European Colloquium on Spatial and Temporal Reasoning, ECSTER
Division readme, main page, 13.1.1996

For first-time readers: instructions for use

Browser settings for easy reading

The Colloquium structure consists of HTML ("web") pages and postscript texts which have been generated from Latex. The HTML pages have been designed in such a way that they should come out well on the Netscape screen with the fontstyle option "Large" or "Huge". To print these pages, it is recommended to reset the fontstyle to "Medium".

Postscript pages come in two sizes: the usual A4 size, or in A5 size and positioned so that they come out well with the A5 size media setting in the Ghostview viewer. (In this case, it is intended that the page shall only occupy part of the workstation screen, also allowing space for the web viewer and other windows). If printed on A4 size paper, the A5 page texts come out in the lower-left part of the paper, thereby leaving the upper and right side of the paper for notes. Note that in either case, the page surface corresponds to that of an ordinary book.

Icons in menu pages

Many of the top-level pages in the present structure are dominated by a menu of links to subordinate or other related pages. Such menus make systematic use of three icons; typically one clicks the icon rather than the associated text. The icon containing books (with red color in it) indicates factual text, either in HTML or postscript format. The icon containing a cog wheel (blue color) indicates intended sections where no useful information has yet been constructed.

In case of postscript format, there may also be a light-yellow icon with the heads of three persons in it. Clicking this icon obtains a "reference page" containing references for the postscript text. It is intended that the reader shall maintain the postscript window and the reference page side by side on the screen, and use the reference page for looking up references that are made in the postscript text. Such references are denoted <A>, <B>, etc in the postscript text, and the corresponding code is found on the reference page. This device is used as an intermediate solution, awaiting the arrival of a format that combines the graphic expressiveness of postscript with the electronic links of HTML.

Reading HTML-structured text

Below the menu pages, one gets down to the factual contents, which are written either in HTML or in postscript. We believe that readers will sometimes prefer to print out such pages and read them in paper form, and therefore we establish a few conventions so that links between HTML pages can be read and understood even in the paper-printed form. In particular, when footnotes occur, they are collected at the end of the HTML text, and references to the footnote are written like <1>, <2>, etc within the text. These references are clickable, and brings one to the respective footnote when the text is read on the screen. In the paper printout, one has to refer to the end of the printout in order to look up such a footnote.

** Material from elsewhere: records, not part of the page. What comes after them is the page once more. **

Definition br_fail (br : binReader) : binReader :=
  mkBinReader (br_data br) (br_crc br) true (br_limited br) (br_remaining br).
(** [br.err = ...]. *)
Definition rd_fail : rd () := λ br, ((), br_fail br).
Definition rd_err : rd bool := λ br, (br_err br, br).

Definition maxReadAlloc : N := 1099511627776.

Definition br_claim (n width : N) : rd bool := λ br,
  if br_err br then (false, br)
  else if negb (br_limited br) then (true, br)
  else if (br_remaining br <? 0)%Z || (Z.to_N (br_remaining br) / width <? n) then (false, br_fail br)
  else (true, br).

(** [io.ReadFull] into [n] bytes; a short read takes what there is. *)
Definition br_read (n : N) : rd (option bytes) := λ br,
  if br_err br then (None, br)
  else if len (br_data br) <? n then
    (None, mkBinReader [] (crc_update (br_crc br) (br_data br)) true (br_limited br) (br_remaining br))
  else
    let buf := take (N.to_nat n) (br_data br) in
    (Some buf, mkBinReader (drop (N.to_nat n) (br_data br)) (crc_update (br_crc br) buf) false
                 (br_limited br) (br_remaining br - Z.of_N n)).

Definition br_uint (k : N) : rd N := λ br,
  let '(b, br') := br_read k br in (match b with None => 0 | Some b => le_value b end, br').
Definition br_u8 : rd N := br_uint 1.
Definition br_u16 : rd N := br_uint 2.
Definition br_i16 : rd Z := (let* v := br_u16 in rd_ret (to_signed 16 v))%rd.
Definition br_u32 : rd N := br_uint 4.
Definition br_i32 : rd Z := (let* v := br_u32 in rd_ret (to_signed 32 v))%rd.
Definition br_u64 : rd N := br_uint 8.
Definition br_f64 : rd float64 := br_u64.

Definition br_bytes (n : N) : rd bytes := λ br,
  if br_err br then ([], br)
  else if maxReadAlloc <? n then ([], br_fail br)
  else
    let '(ok, br) := br_claim n 1 br in
    if negb ok then ([], br) else let '(b, br) := br_read n br in (default [] b, br).
Definition br_str : rd string :=
  (let* n := br_u32 in let* b := br_bytes n in rd_ret (String.string_of_list_ascii b))%rd.

(** The value at every [k]th byte: [out[i] = get(buf[i*k:])]. *)
Fixpoint chunks {A} (get : bytes → A) (k : nat) (n : nat) (buf : bytes) : list A :=
  match n with O => [] | S n => get (take k buf) :: chunks get k n (drop k buf) end.
Definition br_array {A} (get : bytes → A) (k : N) (n : N) : rd (list A) := λ br,
  if br_err br then ([], br)
  else if maxReadAlloc / k <? n then ([], br_fail br)
  else
    let '(ok, br) := br_claim n k br in
    if negb ok then ([], br)
    else if n =? 0 then ([], br)
    else
      let '(b, br) := br_read (n * k) br in
      (match b with None => [] | Some buf => chunks get (N.to_nat k) (N.to_nat n) buf end, br).
Definition br_u64s : N → rd (list N) := br_array le_value 8.
Definition br_u32s : N → rd (list N) := br_array le_value 4.
Definition br_i16s : N → rd (list Z) := br_array (λ b, to_signed 16 (le_value b)) 2.

(** [n] rounds of a loop that fills a slice. *)
Fixpoint rd_times {A} (n : nat) (m : rd A) : rd (list A) :=
  match n with
  | O => rd_ret []
  | S n => (let* x := m in let* l := rd_times n m in rd_ret (x :: l))%rd
  end.

(** *** Reading back what was written *)

(** The reader when [enc] has been read and [rest] is left. *)
Definition br_after (enc rest : bytes) (br : binReader) : binReader :=
  mkBinReader rest (crc_update (br_crc br) enc) false (br_limited br) (br_remaining br - Z.of_N (len enc)).
(** On [enc], [m] gives [x]. *)
Definition reads {A} (m : rd A) (enc : bytes) (x : A) : Prop := ∀ br rest,
  br_data br = enc ++ rest → br_err br = false →
  (br_limited br = true → Z.of_N (len enc) ≤ br_remaining br)%Z → m br = (x, br_after enc rest br).

Lemma reads_ret {A} (x : A) : reads (rd_ret x) [] x.
Proof.
  intros [d c e l r] rest Hd He _. simpl in *. subst. unfold rd_ret, br_after. simpl.
  by rewrite crc_update_nil, Z.sub_0_r.
Qed.
Lemma reads_bind {A B} (m : rd A) (f : A → rd B) e1 e2 x y :
  reads m e1 x → reads (f x) e2 y → reads (rd_bind m f) (e1 ++ e2) y.
Proof.
  intros Hm Hf br rest Hd He Hr. unfold rd_bind. rewrite len_app in Hr.
  rewrite (Hm br (e2 ++ rest)) by (rewrite ?Hd, <- ?(assoc_L (++)); done || (intros Hl; specialize (Hr Hl); lia)).
  rewrite (Hf _ rest); [|done|done|].
  - unfold br_after. simpl. rewrite crc_update_app, len_app. do 2 f_equal. lia.
  - simpl. intros Hl. specialize (Hr Hl). lia.
Qed.
Lemma reads_last {A B} (m : rd A) (f : A → B) e x : reads m e x → reads (rd_bind m (λ x, rd_ret (f x))) e (f x).
Proof. intros Hm. rewrite <- (right_id_L [] (++) e). eapply reads_bind; [done|apply reads_ret]. Qed.
Lemma reads_err {B} (f : bool → rd B) e y : reads (f false) e y → reads (rd_bind rd_err f) e y.
Proof. intros Hf br rest Hd He Hr. unfold rd_bind, rd_err. rewrite He. by apply Hf. Qed.

Lemma br_read_after enc rest br : br_data br = enc ++ rest → br_err br = false →
  br_read (len enc) br = (Some enc, br_after enc rest br).
Proof.
  intros Hd He. unfold br_read, br_after. rewrite Hd, He, len_app.
  rewrite (proj2 (N.ltb_ge _ _)) by lia. unfold len. rewrite !Nat2N.id, take_app_length, drop_app_length. done.
Qed.
Lemma br_claim_ok n k br : br_err br = false → k ≠ 0 →
  (br_limited br = true → Z.of_N (n * k) ≤ br_remaining br)%Z → br_claim n k br = (true, br).
Proof.
  intros He Hk Hr. unfold br_claim. rewrite He. destruct (br_limited br); [|done]. simpl. specialize (Hr eq_refl).
  rewrite (proj2 (Z.ltb_ge _ _)) by lia. rewrite (proj2 (N.ltb_ge _ _)); [done|].
  apply N.div_le_lower_bound; lia.
Qed.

References to other parts of the colloquium structure (outside the document at hand) are denoted with a mnemonic within brackets, for example [topic]. These references are clickable, and refer to the respective other document. In the paper printout, each division (in HTML or postscript) is labelled with its mnemonic name at the top of the first page. Thus, when reading the reference [topic] in the printout of one text, one has to find the printout with this label on its heading in order to follow the reference.

To summarize:

<1> in an HTML file is clickable, and refers to a footnote at the end of the same file.

<A> in a postscript file is indirectly clickable: the same code should occur in the reference page of the present postscript file, and the code on the reference page is clickable.

[mnemonic] in an HTML file, if clickable, is a link to another file (HTML or postscript). (If it refers to a postscript file with a matching reference file, then the link goes to the reference file, and it in turn contains a link to the postscript file).